══ DATA SECTION ══
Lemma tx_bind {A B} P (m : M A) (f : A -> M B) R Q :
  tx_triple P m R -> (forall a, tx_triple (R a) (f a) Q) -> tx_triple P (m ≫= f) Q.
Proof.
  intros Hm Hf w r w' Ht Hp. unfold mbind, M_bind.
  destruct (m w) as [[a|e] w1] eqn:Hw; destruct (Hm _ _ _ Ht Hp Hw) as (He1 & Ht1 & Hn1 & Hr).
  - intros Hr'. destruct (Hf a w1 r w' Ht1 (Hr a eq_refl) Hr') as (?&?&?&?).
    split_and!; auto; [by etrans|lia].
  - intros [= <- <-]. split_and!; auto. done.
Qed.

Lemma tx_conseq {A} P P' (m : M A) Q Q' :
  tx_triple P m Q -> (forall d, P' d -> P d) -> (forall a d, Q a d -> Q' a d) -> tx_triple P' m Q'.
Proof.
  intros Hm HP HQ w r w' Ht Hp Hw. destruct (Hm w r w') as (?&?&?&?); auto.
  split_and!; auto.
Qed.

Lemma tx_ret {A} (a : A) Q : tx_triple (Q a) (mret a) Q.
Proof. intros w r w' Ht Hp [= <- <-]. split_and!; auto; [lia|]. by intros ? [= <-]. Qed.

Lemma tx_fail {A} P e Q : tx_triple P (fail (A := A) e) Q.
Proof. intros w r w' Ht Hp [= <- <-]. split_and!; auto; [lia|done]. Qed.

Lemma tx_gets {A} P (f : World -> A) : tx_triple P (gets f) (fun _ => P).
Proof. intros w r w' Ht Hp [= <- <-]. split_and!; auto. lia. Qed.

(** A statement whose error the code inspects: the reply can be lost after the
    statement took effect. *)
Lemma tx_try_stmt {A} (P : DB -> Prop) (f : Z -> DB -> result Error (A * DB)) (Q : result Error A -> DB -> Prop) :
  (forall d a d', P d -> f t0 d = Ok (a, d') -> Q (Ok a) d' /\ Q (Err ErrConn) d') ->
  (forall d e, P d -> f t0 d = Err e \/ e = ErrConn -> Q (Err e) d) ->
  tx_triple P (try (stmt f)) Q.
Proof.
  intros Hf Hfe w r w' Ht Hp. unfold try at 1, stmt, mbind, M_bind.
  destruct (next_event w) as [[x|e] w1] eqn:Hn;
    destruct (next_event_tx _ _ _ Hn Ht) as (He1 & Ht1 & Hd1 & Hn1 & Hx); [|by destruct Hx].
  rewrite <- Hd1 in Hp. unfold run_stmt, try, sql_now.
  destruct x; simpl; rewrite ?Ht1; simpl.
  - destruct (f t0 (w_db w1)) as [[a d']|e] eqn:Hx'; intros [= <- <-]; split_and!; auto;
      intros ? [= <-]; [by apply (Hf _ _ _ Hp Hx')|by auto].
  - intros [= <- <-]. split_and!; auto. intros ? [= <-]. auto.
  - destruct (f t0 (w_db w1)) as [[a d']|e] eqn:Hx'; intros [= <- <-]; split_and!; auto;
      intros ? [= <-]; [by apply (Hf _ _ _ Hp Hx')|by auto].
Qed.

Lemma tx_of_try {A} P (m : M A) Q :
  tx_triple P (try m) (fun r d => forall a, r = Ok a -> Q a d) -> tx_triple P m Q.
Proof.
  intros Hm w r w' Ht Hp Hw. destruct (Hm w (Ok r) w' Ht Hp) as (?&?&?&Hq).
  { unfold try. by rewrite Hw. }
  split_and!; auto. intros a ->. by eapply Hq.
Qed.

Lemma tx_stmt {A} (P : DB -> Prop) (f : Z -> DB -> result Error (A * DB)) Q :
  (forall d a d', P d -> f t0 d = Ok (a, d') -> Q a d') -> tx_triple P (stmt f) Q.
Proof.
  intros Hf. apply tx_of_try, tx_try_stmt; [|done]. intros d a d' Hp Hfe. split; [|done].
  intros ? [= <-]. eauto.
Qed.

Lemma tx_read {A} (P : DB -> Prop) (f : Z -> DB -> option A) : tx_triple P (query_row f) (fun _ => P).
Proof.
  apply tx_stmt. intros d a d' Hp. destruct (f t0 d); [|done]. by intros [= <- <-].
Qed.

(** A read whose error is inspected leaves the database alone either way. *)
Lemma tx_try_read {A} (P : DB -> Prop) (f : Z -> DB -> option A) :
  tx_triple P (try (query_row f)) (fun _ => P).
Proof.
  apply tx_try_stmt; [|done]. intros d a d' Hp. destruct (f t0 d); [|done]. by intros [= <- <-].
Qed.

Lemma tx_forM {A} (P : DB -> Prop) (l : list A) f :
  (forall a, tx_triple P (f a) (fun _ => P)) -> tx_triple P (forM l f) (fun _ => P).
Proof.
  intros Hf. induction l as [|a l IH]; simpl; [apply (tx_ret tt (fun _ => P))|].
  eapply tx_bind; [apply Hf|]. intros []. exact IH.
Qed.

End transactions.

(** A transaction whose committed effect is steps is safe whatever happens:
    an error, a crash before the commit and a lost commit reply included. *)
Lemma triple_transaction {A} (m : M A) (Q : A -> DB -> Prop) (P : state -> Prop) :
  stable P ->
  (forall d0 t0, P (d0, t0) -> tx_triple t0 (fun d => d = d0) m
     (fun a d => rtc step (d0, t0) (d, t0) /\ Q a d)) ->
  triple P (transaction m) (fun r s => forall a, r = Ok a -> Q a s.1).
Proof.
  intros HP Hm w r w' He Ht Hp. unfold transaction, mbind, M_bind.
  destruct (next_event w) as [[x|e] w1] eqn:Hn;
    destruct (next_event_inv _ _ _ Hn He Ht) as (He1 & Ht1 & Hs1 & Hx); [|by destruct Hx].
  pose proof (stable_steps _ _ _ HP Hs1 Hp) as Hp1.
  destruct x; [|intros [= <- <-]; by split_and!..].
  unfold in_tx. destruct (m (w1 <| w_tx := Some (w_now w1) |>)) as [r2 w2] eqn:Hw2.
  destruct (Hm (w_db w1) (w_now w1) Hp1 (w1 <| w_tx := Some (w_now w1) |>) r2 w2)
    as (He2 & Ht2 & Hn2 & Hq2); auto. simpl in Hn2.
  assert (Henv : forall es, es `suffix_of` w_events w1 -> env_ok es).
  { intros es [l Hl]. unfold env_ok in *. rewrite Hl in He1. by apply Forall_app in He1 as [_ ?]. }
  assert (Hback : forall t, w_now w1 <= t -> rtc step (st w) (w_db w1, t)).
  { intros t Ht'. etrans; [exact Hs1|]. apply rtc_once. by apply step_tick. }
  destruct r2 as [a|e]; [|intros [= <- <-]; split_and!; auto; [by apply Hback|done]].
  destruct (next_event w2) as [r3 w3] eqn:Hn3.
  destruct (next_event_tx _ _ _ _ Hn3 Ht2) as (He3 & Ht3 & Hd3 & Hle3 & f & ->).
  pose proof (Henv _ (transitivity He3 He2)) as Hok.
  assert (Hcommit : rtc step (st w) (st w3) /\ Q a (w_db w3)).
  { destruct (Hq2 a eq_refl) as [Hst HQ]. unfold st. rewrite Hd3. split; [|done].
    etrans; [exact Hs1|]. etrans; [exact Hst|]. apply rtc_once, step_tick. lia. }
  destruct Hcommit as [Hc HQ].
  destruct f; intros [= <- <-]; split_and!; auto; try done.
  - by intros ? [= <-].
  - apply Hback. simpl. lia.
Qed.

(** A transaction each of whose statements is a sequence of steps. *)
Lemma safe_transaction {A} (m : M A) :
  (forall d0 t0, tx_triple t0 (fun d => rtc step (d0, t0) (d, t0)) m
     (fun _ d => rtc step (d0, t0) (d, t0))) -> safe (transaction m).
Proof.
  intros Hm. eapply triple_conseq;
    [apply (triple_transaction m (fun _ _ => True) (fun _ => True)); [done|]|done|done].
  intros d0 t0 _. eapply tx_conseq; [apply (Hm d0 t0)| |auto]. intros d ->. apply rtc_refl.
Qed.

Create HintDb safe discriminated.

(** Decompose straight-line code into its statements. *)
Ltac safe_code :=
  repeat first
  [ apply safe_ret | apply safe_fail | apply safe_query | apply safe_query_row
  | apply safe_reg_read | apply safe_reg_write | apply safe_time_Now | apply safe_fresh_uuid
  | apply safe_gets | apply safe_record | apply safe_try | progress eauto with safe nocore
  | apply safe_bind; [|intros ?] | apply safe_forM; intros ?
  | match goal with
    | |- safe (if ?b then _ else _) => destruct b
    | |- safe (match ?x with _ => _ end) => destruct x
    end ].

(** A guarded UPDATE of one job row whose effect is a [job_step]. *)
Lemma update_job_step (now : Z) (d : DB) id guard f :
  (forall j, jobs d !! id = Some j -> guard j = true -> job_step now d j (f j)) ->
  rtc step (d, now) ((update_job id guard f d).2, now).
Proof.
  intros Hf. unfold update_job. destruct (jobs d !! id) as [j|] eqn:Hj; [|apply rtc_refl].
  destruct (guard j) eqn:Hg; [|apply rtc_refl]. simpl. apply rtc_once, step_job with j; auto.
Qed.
═══
ACTION ITEM: From the listing above, output exactly the run of lines that starts with the line containing "intros ? [= <-]. eauto." and ends with the line containing "destruct r2 as".

EXERCISE RESULT:
  intros ? [= <-]. eauto.
Qed.

Lemma tx_read {A} (P : DB -> Prop) (f : Z -> DB -> option A) : tx_triple P (query_row f) (fun _ => P).
Proof.
  apply tx_stmt. intros d a d' Hp. destruct (f t0 d); [|done]. by intros [= <- <-].
Qed.

(** A read whose error is inspected leaves the database alone either way. *)
Lemma tx_try_read {A} (P : DB -> Prop) (f : Z -> DB -> option A) :
  tx_triple P (try (query_row f)) (fun _ => P).
Proof.
  apply tx_try_stmt; [|done]. intros d a d' Hp. destruct (f t0 d); [|done]. by intros [= <- <-].
Qed.

Lemma tx_forM {A} (P : DB -> Prop) (l : list A) f :
  (forall a, tx_triple P (f a) (fun _ => P)) -> tx_triple P (forM l f) (fun _ => P).
Proof.
  intros Hf. induction l as [|a l IH]; simpl; [apply (tx_ret tt (fun _ => P))|].
  eapply tx_bind; [apply Hf|]. intros []. exact IH.
Qed.

End transactions.

(** A transaction whose committed effect is steps is safe whatever happens:
    an error, a crash before the commit and a lost commit reply included. *)
Lemma triple_transaction {A} (m : M A) (Q : A -> DB -> Prop) (P : state -> Prop) :
  stable P ->
  (forall d0 t0, P (d0, t0) -> tx_triple t0 (fun d => d = d0) m
     (fun a d => rtc step (d0, t0) (d, t0) /\ Q a d)) ->
  triple P (transaction m) (fun r s => forall a, r = Ok a -> Q a s.1).
Proof.
  intros HP Hm w r w' He Ht Hp. unfold transaction, mbind, M_bind.
  destruct (next_event w) as [[x|e] w1] eqn:Hn;
    destruct (next_event_inv _ _ _ Hn He Ht) as (He1 & Ht1 & Hs1 & Hx); [|by destruct Hx].
  pose proof (stable_steps _ _ _ HP Hs1 Hp) as Hp1.
  destruct x; [|intros [= <- <-]; by split_and!..].
  unfold in_tx. destruct (m (w1 <| w_tx := Some (w_now w1) |>)) as [r2 w2] eqn:Hw2.
  destruct (Hm (w_db w1) (w_now w1) Hp1 (w1 <| w_tx := Some (w_now w1) |>) r2 w2)
    as (He2 & Ht2 & Hn2 & Hq2); auto. simpl in Hn2.
  assert (Henv : forall es, es `suffix_of` w_events w1 -> env_ok es).
  { intros es [l Hl]. unfold env_ok in *. rewrite Hl in He1. by apply Forall_app in He1 as [_ ?]. }
  assert (Hback : forall t, w_now w1 <= t -> rtc step (st w) (w_db w1, t)).
  { intros t Ht'. etrans; [exact Hs1|]. apply rtc_once. by apply step_tick. }
  destruct r2 as [a|e]; [|intros [= <- <-]; split_and!; auto; [by apply Hback|done]].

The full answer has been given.